What to do if my son does not want to be separated from me

crying baby

When a son does not want to separate from the mother or father It’s definitely because they feel a little emotional dependence, which isn’t negative at all when they’re small. For this reason, both parents and children have such a hard time when children have to be left in the nursery for the first time because the little one does not want to be separated from his parents.

If you are a mother, you know that the affectionate bond that exists between mother and baby is not only strong, but almost indestructible. If you have cared for your baby all the time during the first year of life (together with your partner of course), then you also know that this bond has become even stronger. But when the first months of life are over, children can feel great fear when they are separated from the mother. Then, What to do if my son doesn’t want to divorce me?

Father’s time, always

children and parents

There are children who go through that phase that every mother/father knows: “mom phase” or “daddy phase”. We may think that being locked up with the child 24 hours a day can satisfy his desire, but no, we should not be tempted. In fact, we should try to do the opposite.

Many parents have gone through these phases in the past two years, when the Covid 19 crisis forced us to stay inside for a long time. The pandemic and lockdown it made them much more dependent, to love mommy or daddy for everything: school activities, games, everything; and vice versa, to also participate in parent activities, working at Zoom, yoga classes, online purchases, really everything.

It can be charming to us that they want be with us but it is not healthy in the long run. Experts in child psychology say that it is normal for the child to develop a preference for one of the parents in moments of crisis or fear, which, as it were, rearms his comfort zone. If before your child was “mother’s baby” the pandemic has made this situation worse and today he still says we need to get out.

fear in babies

And we must know that if the child does not want to be separated from us behind it lies a certain amount of power and control. If we don’t just change the situation we authorize to our son and we reaffirm that “it’s what he wants, who he wants and when he wants it”.

There are children for whom this happens early, such as after nine months, and others (as in the case of my son), who are from a year and a half and even a little more, when they can feel this great fear of separation, something that makes them and their mothers and fathers also feel bad. A separation crisis is a common part of child development. It can start around eight months and peak at 14 or 18 months, but it usually fades away in early childhood.

if your son experiencing separation anxiety He’s likely to cry when someone he doesn’t know wants to pick him up, and if he manages to do that, he’ll just look for you and call you to return to your arms. If this happens to your young child, don’t worry, as it is something that, as we said, will almost magically disappear once the child crosses the three-year threshold.

crying baby

But if you feel bad and your child becomes very irritable, You can follow these tips on what to do if your child doesn’t want to be separated from you:

  • Instill calmness to your child and don’t get upset, remember this is normal.
  • Your son doesn’t understand the concept of time, so he thinks if you leave you won’t come back, that’s why he’s tormented.
  • One idea is to get your child used to spending time with people other than your family and friends.
  • If you’re going somewhere (even if it’s just for a little while), always let him know, even if you think he’s not paying attention or that he doesn’t understand you.
  • If you have to say goodbye to go to work or leave him at school, don’t prolong the moment and when you see him again, show him your great joy and if you can, stay with him for a while on that new one place before parting. That will lower your stress.
  • You can give him something he wants, a toy, a doll, a pillow or a blanket. These items will help you feel more secure. Gradually you can take them off.
  • Tell whoever you leave your child (family member, friend or institution) that the child is anxious when separated from you and show what you are doing to solve it.
  • Never show that you are sad because you have to leave him.
  • . Don’t get angry because he or she is afraid of breaking up. It’s not your fault.
  • You can read him a made-up story where the main character feels the same as him so that he identifies. That will help him, but also you, so you can discover how your son feels.

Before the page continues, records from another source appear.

(** C7: the trailing newline of the description is not trimmed whole.  When
    the generic status lookup yields a description that ends with a carriage
    return and a line feed, as the messages of Windows do, the section
    labeled [Win32/HRESULT] is there, right after the numeric header, but its
    text is the description less its line feed only: [StrTrim] is given the
    set [\n] (line 1447), the carriage return stays and is the last character
    of the section.  (The NTSTATUS path, line 1458, gives the set [\r\n].) *)
Theorem Win32_section_keeps_carriage_return `{OS} (v : Z) (w : world)
    (d : wstring) :
  FormatMessage_SYSTEM v = d ++ L "\r\n" ->
  head d <> Some 10 ->
  (exists rest,
     (translate v w).1 =
       numeric_values v ++ L "\r\n\r\nWin32/HRESULT: " ++ (d ++ L "\r") ++ rest
     /\ (rest = [] \/ exists next, rest = L "\r\n\r\n" ++ next))
  /\ head (hits (tables w) v) = Some (Win32_HRESULT, d ++ L "\r")
  /\ last (d ++ L "\r") = Some 13
  /\ StrTrim (d ++ L "\r\n") (L "\r\n") <> d ++ L "\r".
Proof.
  intros Hdesc Hd.
  assert (Hhits : exists others,
            hits (tables w) v = (Win32_HRESULT, d ++ L "\r") :: others).
  { unfold hits, all_sources. cbn [omap list_omap].
    unfold yield at 1. unfold genericStatusText. rewrite Hdesc.
    assert (Hne : nonempty (d ++ L "\r\n") = Some (d ++ L "\r\n"))
      by (destruct d; reflexivity).
    rewrite Hne. cbn [fmap option_fmap option_map].
    rewrite StrTrim_LF_of_CRLF by exact Hd.
    eexists. reflexivity. }
  destruct Hhits as (others & Hhits).
  split.
  { exists (concat (map (fun h => section h.1 h.2) others)). split.
    - rewrite translate_run. cbn [fst]. unfold report. rewrite Hhits.
      cbn [map concat fst snd]. rewrite section_literal, <- !app_assoc.
      reflexivity.
    - destruct others as [|h others]; [left; reflexivity|right].
      cbn [map concat]. unfold section. rewrite <- !app_assoc.
      eexists. reflexivity. }
  split; [rewrite Hhits; reflexivity|].
  split; [apply last_snoc|].
  intros Heq.
  destruct (StrTrim_split (d ++ L "\r\n") (L "\r\n"))
    as (_ & _ & _ & _ & _ & Hlast & _).
  rewrite Heq in Hlast. specialize (Hlast 13 (last_snoc _ _)).
  vm_compute in Hlast. discriminate Hlast.
Qed.
(** * Quick File Hasher: the hashing engine of [quick-file-hasher-app.py]

    A shallow embedding of the parts of [MainWindow] that compute digests
    ([start_job], [calculate_hash], its nested [hash_task], [results_to_txt])
    and of [HashResultRow.__str__], followed by the properties of the
    engine that the specification states.

    Conventions.
    - Python [int] is [Z]; [bytes] is [list byte]; [str] is [string];
      a [pathlib.Path] is the string [str(path)] (on POSIX [as_posix()] is
      the same string).
    - A call that may raise returns a [result]; [except Exception] is a
      match on it.
    - The progress fraction, a Python [float], is the exact rational
      quotient.  True division of two ints rounds the exact quotient to the
      nearest float, which is monotone and sends 1 to 1.0, so every
      comparison proved below on the rationals ([<=], [== 1]) carries over
      to the floats.
    - [hashlib], the file system and [concurrent.futures] are not part of
      the repository: [hashlib] is an interface (class [Hashlib]), the file
      system is a finite description of what [stat], [iterdir], [open] and
      [read] answer, and the thread pool is an interleaving machine whose
      atomic steps are the accesses to the state the threads share. *)

From Stdlib Require Import ZArith QArith Qminmax List String Ascii Bool Lia.
From Stdlib Require Import Permutation Sorted.
From Stdlib Require Import Strings.Byte.
From stdpp Require Import base list.
Import ListNotations.

Local Open Scope Z_scope.
Local Open Scope string_scope.

(** ** Exceptions and results *)

Inductive exn : Type :=
| OSError (msg : string)
| ValueError (msg : string)
| TypeError (msg : string)
| ZeroDivisionError
| UnboundLocalError (var : string).

(** [str(e)] *)
Definition exn_str (e : exn) : string :=
  match e with
  | OSError msg | ValueError msg | TypeError msg => msg
  | ZeroDivisionError => "division by zero"
  | UnboundLocalError var =>
      "cannot access local variable '" ++ var
      ++ "' where it is not associated with a value"
  end.

Inductive result (A : Type) : Type :=
| Ok (a : A)
| Raise (e : exn).
Arguments Ok {A} a.
Arguments Raise {A} e.

#[global] Instance result_ret : MRet result := @Ok.
#[global] Instance result_bind : MBind result :=
  fun A B (k : A -> result B) (r : result A) =>
    match r with
    | Ok a => k a
    | Raise e => Raise e
    end.

(** ** Strings *)

Definition nl : string := String "010"%char EmptyString.

(** [s * n] *)
Fixpoint str_mul (s : string) (n : nat) : string :=
  match n with
  | O => ""
  | S n' => s ++ str_mul s n'
  end.

(** Truth value of a [str]: non-empty. *)
Definition str_truthy (s : string) : bool :=
  match s with
  | EmptyString => false
  | String _ _ => true
  end.

(** [sub in s] *)
Definition str_contains (sub s : string) : bool :=
  match String.index 0 sub s with
  | Some _ => true
  | None => false
  end.

(** ** Result rows and the exported report *)

Record HashResultRow : Type := mkRow {
  file_name : string;
  hash_value : string;
  algo : string
}.

(** [HashResultRow.__str__] *)
Definition HashResultRow_str (r : HashResultRow) : string :=
  file_name r ++ ":" ++ hash_value r ++ ":" ++ algo r.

After, to the extent that the child is in pre-school and school age, this fear will not be present. Of course there will always be times when he wants to be alone with you: when he’s sick, when he feels bad… Should you be concerned at any time, even though we say that this situation is normal?

fear in babies

You should only take action if you think your child has developed separation anxiety disorder. Only 4% of preschool and school-age children develop it, and One way to find out is when:

  • the child’s fear interferes with his life and that of your family
  • is more serious than that of children his age
  • He hasn’t left in at least four months.

If we compare a child with separation anxiety disorder to others of the same age, they would usually be able to: worry about getting hurt or having an accident when they are not with you, they don’t want to stay in school, they don’t want to sleep in other places or without you, complain about being sicks when they are gone. Only then can they think of the help of a professional who can be the teacher, a school counselor, the pediatrician.